__REQUIRED WORK__
Show all lines of the entries in which the word "global" is found.

__DATA EXTRACT__
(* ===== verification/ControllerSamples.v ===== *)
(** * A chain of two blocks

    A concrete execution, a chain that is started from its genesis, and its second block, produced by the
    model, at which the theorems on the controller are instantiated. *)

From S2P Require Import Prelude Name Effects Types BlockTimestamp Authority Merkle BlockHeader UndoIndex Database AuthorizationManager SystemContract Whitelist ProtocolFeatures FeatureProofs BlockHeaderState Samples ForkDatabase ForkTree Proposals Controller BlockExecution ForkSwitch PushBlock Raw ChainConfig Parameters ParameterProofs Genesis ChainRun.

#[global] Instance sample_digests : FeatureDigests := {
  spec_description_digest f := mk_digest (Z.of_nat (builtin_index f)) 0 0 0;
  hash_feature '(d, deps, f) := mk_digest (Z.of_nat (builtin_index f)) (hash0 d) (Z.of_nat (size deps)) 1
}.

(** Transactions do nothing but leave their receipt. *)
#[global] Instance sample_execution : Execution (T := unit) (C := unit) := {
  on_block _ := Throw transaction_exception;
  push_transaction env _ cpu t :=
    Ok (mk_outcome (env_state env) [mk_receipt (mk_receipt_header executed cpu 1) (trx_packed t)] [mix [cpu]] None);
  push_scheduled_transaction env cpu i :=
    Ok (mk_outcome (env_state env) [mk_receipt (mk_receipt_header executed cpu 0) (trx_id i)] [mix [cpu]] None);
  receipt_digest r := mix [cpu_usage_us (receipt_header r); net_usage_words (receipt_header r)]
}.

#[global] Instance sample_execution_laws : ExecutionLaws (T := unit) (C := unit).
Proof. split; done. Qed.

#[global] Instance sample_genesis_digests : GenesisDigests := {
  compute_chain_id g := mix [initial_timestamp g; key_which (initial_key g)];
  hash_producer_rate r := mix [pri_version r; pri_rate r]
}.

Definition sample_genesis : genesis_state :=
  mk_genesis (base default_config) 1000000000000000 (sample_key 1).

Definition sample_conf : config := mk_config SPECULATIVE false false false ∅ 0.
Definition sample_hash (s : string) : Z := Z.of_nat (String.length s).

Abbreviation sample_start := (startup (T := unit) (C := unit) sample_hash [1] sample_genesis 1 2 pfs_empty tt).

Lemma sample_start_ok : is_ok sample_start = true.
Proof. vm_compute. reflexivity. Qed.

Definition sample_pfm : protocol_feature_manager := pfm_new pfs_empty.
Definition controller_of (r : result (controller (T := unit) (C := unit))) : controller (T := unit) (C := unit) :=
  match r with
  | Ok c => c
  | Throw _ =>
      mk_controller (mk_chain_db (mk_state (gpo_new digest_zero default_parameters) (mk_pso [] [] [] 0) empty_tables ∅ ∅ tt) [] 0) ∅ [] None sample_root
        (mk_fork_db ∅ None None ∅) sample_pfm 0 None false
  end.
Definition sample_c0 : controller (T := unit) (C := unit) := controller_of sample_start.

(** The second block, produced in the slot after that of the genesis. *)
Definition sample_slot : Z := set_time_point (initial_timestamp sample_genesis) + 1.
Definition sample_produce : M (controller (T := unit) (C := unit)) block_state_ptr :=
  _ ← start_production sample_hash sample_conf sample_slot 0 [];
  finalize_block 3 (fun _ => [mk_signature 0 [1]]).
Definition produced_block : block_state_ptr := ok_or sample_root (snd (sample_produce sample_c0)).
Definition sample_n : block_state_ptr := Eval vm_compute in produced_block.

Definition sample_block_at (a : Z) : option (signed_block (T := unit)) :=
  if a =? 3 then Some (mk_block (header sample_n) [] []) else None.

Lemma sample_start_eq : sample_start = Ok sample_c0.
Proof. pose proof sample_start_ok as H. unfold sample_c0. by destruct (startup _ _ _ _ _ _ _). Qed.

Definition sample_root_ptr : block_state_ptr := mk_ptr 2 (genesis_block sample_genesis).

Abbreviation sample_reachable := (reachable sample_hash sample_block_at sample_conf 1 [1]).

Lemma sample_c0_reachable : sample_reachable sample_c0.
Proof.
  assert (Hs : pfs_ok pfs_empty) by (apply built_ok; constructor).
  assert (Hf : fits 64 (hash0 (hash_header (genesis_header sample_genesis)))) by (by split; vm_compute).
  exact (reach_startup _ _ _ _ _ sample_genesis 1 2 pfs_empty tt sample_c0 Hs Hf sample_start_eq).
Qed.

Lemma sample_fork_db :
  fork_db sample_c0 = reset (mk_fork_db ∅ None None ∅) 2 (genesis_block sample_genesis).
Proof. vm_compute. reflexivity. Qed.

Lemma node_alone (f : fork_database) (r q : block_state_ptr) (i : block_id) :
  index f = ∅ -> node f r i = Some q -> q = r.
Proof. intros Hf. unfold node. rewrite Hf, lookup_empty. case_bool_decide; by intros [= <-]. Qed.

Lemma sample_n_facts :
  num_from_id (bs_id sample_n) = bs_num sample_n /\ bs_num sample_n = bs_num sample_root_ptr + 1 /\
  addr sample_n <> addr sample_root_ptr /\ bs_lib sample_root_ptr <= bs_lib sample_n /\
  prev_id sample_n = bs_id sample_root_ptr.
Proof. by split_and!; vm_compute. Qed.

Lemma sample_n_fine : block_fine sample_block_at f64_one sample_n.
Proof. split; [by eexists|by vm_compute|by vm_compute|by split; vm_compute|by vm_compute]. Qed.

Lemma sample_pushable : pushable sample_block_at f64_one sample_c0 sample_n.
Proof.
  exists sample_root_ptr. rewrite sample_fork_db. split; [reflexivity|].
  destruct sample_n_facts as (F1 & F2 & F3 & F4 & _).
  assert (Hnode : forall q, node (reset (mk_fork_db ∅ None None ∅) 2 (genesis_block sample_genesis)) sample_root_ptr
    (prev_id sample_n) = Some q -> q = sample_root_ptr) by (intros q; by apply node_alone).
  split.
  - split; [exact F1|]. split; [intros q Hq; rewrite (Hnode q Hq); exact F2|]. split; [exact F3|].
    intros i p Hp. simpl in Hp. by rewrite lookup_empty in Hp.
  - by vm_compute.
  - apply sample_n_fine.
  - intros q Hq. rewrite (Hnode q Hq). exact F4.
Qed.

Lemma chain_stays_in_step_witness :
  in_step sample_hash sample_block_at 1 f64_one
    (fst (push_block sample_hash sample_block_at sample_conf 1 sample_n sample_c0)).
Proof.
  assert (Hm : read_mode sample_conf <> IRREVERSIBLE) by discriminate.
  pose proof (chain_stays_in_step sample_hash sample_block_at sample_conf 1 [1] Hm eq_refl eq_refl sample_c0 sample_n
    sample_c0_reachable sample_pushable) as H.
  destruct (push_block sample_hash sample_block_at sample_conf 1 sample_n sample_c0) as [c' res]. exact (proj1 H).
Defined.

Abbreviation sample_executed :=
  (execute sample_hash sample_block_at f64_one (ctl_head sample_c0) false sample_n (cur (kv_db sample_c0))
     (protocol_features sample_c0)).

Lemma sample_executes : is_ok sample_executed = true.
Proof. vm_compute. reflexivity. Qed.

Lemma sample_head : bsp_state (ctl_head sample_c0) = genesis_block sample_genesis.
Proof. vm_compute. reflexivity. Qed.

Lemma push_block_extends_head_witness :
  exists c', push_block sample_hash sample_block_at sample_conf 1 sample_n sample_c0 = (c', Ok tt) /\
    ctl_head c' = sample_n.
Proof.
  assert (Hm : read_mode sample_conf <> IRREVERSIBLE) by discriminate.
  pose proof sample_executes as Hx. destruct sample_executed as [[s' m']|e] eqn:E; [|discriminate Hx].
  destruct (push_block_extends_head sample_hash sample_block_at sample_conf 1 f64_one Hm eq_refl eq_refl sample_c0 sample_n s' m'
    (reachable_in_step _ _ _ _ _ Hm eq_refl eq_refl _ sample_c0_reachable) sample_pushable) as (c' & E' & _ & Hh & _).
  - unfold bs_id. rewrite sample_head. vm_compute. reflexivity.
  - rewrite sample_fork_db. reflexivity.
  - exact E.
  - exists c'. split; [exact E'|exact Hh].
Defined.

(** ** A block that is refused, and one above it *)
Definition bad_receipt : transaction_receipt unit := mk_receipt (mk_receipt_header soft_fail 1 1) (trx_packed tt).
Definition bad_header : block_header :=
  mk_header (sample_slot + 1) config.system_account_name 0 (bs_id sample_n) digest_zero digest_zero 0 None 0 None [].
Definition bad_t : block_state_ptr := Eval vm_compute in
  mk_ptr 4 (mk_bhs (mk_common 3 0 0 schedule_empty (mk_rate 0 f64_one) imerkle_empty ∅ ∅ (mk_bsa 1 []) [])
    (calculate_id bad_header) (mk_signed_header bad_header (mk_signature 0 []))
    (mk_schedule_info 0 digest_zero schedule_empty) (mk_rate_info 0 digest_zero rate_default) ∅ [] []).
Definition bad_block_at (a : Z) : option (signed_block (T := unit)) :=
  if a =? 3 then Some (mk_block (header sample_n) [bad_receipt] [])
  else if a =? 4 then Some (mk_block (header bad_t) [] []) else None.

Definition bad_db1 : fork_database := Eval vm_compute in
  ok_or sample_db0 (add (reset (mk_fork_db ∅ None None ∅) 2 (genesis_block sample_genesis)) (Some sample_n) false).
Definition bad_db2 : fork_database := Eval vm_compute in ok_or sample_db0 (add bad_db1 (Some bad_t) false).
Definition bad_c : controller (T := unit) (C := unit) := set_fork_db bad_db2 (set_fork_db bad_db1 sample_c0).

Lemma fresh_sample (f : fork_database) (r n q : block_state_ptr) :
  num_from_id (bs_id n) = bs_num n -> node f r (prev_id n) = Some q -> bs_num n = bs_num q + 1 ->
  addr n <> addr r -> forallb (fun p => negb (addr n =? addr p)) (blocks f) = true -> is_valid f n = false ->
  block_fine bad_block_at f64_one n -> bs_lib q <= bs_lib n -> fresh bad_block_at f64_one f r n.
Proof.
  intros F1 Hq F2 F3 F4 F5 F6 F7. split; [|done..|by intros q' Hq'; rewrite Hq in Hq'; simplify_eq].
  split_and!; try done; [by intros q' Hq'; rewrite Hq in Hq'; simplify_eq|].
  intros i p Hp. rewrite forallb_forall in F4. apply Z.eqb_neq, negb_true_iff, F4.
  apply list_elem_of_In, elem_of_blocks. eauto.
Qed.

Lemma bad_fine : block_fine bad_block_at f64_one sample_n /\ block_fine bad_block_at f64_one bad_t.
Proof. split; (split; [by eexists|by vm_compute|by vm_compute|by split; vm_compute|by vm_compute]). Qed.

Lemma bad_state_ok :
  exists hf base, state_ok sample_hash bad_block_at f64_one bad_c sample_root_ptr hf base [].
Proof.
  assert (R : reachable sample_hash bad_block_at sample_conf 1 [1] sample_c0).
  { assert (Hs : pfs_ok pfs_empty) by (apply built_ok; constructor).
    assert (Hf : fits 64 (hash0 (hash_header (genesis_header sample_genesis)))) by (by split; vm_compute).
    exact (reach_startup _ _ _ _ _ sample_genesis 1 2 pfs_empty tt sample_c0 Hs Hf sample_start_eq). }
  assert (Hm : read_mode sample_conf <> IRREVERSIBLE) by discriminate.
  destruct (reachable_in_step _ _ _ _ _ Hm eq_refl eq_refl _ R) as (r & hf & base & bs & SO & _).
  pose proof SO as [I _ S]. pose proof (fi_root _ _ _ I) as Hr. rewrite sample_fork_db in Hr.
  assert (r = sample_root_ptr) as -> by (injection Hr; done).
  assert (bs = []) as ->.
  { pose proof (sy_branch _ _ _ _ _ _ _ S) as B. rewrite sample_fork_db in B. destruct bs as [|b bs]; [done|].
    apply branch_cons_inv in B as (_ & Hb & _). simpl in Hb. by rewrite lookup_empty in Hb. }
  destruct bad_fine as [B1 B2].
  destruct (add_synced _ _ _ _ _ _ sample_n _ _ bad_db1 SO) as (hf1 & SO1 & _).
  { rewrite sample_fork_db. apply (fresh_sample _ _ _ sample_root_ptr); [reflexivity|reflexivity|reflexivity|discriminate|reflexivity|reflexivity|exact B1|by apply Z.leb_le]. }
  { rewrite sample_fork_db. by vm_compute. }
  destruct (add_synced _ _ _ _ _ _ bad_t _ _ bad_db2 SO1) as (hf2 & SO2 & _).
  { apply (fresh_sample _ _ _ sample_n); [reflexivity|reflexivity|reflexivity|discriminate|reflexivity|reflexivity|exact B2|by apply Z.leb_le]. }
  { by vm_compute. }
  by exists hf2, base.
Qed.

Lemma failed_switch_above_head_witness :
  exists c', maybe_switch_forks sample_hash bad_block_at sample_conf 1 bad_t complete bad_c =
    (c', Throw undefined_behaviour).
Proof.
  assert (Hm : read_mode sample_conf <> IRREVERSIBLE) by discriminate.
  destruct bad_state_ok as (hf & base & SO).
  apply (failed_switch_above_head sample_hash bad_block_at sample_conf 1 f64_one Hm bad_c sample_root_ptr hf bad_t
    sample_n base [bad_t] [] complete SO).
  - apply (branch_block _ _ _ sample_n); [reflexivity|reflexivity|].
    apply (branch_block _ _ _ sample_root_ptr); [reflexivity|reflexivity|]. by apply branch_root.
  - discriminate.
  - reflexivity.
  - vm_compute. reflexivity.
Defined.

__ANSWER SECTION__
#[global] Instance sample_digests : FeatureDigests := {
#[global] Instance sample_execution : Execution (T := unit) (C := unit) := {
#[global] Instance sample_execution_laws : ExecutionLaws (T := unit) (C := unit).
#[global] Instance sample_genesis_digests : GenesisDigests := {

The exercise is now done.